** Opening DATA LISTING block **

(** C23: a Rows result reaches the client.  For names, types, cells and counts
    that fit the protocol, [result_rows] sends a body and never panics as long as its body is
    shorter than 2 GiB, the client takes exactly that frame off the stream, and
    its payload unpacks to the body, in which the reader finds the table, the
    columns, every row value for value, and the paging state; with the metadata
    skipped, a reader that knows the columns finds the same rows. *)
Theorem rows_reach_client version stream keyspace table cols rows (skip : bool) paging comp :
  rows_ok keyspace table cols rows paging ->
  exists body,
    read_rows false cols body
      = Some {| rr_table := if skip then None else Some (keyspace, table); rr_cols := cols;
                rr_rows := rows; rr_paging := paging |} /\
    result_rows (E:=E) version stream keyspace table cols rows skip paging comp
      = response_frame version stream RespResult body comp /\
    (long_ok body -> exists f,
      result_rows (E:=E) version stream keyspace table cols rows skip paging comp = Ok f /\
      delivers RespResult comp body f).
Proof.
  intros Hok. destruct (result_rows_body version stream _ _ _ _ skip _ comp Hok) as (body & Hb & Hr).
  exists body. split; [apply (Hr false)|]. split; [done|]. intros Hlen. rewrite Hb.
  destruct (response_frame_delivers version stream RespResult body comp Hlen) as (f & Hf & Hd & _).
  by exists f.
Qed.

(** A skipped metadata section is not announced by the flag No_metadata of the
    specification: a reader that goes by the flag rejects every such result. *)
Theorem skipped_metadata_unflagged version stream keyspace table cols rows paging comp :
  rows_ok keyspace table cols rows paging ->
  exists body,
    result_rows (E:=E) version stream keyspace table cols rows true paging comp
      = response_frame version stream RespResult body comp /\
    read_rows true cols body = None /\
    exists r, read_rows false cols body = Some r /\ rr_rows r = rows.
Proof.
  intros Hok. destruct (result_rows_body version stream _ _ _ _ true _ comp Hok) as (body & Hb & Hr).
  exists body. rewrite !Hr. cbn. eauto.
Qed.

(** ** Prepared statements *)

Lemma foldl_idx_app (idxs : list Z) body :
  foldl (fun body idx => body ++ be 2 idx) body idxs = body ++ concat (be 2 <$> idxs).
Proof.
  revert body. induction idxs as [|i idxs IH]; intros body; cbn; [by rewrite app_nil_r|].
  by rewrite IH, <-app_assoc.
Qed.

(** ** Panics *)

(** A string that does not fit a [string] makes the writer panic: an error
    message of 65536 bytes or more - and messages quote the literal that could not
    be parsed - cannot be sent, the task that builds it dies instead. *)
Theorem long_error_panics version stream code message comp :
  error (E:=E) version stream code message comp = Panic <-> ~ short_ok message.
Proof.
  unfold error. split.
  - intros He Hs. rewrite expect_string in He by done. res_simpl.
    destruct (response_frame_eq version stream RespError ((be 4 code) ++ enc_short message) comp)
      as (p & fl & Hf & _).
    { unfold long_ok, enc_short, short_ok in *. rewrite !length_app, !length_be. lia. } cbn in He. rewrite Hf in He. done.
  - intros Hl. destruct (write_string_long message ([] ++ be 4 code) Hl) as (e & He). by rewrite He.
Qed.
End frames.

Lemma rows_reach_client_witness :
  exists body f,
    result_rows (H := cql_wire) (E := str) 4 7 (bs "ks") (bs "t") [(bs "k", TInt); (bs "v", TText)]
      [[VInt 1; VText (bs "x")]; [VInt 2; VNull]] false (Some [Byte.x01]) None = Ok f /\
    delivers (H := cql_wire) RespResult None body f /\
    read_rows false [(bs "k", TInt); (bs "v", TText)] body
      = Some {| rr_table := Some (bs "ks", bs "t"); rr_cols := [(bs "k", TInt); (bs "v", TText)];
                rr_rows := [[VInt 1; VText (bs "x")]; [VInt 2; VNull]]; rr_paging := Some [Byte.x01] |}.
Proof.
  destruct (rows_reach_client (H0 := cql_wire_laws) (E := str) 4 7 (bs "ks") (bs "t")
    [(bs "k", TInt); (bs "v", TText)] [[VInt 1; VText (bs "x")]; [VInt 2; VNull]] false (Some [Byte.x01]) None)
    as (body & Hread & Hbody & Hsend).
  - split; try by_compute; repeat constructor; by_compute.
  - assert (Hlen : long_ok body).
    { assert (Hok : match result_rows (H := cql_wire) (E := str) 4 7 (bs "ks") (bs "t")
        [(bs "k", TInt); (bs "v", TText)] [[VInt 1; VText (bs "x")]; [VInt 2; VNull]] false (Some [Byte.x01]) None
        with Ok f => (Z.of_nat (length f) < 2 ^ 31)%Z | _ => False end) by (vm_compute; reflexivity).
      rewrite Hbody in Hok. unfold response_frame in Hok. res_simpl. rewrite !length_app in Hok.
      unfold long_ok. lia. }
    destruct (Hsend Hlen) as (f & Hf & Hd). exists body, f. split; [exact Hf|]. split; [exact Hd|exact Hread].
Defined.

** Closing DATA LISTING block **
** Opening DATA LISTING block **

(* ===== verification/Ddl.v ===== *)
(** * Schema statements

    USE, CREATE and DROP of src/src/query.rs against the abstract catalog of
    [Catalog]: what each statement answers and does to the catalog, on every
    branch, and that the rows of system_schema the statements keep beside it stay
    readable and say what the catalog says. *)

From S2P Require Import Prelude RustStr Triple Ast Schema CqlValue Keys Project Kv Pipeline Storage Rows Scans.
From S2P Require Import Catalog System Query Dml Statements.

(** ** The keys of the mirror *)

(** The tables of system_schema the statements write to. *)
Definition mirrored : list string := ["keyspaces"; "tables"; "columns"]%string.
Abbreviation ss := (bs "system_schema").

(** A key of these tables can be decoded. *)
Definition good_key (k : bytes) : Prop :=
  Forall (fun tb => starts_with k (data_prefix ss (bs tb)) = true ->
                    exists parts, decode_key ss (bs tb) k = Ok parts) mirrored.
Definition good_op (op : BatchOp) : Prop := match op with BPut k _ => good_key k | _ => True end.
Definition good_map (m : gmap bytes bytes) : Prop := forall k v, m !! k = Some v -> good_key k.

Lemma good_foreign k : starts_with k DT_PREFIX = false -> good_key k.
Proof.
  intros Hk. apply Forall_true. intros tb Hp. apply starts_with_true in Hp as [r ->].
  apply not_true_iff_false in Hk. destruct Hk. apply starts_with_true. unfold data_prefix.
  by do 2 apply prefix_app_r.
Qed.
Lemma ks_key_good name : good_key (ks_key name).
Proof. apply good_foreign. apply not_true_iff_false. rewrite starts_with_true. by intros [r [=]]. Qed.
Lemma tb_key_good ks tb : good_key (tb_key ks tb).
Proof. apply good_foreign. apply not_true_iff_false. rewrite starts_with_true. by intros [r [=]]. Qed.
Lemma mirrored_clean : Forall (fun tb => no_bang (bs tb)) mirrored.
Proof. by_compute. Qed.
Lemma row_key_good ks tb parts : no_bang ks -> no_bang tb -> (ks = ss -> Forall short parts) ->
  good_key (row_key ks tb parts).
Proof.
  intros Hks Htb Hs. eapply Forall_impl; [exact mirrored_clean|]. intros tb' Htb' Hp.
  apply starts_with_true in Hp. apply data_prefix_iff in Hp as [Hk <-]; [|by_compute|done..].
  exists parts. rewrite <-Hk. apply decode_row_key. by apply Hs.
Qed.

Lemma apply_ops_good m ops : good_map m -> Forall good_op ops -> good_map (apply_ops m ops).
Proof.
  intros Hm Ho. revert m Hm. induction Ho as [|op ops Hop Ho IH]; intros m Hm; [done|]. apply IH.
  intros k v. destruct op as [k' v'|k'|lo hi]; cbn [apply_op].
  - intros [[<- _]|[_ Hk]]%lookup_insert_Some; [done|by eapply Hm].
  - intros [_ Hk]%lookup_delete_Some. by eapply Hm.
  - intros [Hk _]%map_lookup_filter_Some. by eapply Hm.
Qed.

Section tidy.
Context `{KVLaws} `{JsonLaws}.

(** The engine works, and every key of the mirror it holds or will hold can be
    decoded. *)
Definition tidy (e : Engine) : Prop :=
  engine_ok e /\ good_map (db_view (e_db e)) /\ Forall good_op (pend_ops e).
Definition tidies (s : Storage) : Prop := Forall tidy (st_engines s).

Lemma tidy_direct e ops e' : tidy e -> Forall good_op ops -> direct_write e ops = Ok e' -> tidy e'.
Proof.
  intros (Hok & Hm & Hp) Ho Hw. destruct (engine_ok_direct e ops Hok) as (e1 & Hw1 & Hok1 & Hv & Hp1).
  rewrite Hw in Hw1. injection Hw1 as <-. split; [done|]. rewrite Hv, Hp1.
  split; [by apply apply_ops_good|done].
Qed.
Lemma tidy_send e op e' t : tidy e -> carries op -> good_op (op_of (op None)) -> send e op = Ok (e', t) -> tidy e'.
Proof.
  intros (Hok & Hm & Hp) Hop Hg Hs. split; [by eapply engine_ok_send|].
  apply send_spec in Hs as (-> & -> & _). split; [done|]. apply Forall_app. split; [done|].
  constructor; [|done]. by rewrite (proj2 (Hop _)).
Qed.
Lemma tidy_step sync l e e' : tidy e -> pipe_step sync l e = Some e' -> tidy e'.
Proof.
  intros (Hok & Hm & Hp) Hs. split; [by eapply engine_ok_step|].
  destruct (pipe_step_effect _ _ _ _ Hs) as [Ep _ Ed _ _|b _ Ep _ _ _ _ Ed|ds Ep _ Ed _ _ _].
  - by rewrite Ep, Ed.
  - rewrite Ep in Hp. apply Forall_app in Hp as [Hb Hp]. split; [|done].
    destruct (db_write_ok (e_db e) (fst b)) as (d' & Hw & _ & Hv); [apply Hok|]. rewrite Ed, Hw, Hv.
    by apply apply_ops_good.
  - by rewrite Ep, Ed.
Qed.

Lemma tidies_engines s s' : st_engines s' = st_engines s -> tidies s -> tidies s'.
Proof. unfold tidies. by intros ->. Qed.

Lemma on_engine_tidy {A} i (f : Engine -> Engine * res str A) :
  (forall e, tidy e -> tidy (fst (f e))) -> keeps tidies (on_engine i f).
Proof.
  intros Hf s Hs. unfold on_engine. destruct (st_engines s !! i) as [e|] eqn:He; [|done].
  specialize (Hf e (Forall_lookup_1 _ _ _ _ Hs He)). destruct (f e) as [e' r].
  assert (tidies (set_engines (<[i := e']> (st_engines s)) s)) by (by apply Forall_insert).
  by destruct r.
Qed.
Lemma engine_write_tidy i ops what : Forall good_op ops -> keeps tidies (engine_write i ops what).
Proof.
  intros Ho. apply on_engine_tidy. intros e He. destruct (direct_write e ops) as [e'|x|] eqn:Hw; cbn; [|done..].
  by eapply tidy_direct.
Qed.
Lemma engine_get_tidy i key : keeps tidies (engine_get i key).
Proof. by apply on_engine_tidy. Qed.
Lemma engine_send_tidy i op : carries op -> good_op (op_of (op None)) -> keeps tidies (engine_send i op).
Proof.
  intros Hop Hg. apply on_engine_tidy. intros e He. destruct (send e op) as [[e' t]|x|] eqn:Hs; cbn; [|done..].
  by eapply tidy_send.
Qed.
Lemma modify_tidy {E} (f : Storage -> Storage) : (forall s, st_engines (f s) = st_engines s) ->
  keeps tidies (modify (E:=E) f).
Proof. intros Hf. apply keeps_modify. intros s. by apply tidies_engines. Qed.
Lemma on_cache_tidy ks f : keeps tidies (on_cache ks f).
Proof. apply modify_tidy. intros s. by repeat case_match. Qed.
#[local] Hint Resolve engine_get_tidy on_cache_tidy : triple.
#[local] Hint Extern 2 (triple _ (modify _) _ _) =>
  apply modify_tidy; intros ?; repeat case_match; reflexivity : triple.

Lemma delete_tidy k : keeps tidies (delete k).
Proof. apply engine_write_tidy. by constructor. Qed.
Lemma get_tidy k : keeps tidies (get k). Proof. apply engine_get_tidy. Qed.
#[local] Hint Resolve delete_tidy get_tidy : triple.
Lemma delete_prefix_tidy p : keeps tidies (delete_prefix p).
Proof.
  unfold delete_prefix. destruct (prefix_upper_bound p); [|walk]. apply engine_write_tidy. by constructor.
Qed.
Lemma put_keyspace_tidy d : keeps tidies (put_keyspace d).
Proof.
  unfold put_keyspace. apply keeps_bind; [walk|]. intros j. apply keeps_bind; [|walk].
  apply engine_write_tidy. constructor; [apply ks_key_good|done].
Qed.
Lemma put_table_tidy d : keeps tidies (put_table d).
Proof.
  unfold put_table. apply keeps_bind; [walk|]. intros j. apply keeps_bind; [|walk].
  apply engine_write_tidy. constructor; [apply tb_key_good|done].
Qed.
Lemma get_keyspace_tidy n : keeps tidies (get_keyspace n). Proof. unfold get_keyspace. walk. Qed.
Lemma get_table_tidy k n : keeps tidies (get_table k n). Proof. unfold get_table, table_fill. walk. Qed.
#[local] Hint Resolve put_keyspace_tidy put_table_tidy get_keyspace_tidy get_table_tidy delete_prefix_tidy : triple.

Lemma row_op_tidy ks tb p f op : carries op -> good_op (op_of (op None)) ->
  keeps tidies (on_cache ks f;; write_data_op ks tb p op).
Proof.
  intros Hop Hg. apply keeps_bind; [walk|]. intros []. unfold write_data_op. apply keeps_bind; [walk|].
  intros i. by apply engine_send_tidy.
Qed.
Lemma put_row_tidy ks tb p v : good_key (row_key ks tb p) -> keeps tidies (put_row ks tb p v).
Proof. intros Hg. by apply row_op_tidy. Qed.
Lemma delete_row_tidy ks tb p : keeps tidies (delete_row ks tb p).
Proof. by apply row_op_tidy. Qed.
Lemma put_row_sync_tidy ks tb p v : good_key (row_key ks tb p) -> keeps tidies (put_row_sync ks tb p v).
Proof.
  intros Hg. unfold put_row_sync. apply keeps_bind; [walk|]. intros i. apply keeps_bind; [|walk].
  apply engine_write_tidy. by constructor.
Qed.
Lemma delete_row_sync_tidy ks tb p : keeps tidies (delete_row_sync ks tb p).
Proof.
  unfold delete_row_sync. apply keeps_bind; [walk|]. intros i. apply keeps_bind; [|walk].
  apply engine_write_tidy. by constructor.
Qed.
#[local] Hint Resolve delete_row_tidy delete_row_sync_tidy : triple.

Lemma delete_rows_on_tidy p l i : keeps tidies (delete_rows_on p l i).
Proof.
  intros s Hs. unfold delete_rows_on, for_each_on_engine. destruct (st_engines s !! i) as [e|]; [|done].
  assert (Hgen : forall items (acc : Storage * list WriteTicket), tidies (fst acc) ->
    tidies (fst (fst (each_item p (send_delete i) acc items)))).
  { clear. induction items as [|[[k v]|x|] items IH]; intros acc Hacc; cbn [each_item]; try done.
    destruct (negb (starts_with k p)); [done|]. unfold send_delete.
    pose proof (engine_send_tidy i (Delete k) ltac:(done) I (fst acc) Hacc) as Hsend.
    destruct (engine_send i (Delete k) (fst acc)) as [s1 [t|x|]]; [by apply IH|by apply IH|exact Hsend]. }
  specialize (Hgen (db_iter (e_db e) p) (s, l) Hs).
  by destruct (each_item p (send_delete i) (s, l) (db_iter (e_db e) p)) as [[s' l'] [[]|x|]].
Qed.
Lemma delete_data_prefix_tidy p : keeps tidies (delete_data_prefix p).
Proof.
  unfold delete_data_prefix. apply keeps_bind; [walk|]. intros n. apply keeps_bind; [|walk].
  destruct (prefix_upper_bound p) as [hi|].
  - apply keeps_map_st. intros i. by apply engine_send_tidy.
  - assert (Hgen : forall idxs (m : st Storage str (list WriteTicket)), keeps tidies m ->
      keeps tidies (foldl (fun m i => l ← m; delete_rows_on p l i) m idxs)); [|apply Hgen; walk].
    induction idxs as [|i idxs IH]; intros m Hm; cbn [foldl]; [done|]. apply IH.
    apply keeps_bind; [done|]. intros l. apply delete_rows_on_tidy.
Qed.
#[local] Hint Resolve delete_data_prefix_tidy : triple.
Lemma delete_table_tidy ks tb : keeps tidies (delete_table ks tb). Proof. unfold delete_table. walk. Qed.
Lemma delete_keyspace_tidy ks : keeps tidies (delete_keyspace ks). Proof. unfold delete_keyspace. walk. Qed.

** Closing DATA LISTING block **

▶ DIRECTIONS
Copy, from the lines above, each one that holds "bytes".

▶ TASK OUTPUT
    message of 65536 bytes or more - and messages quote the literal that could not
Definition good_key (k : bytes) : Prop :=
Definition good_map (m : gmap bytes bytes) : Prop := forall k v, m !! k = Some v -> good_key k.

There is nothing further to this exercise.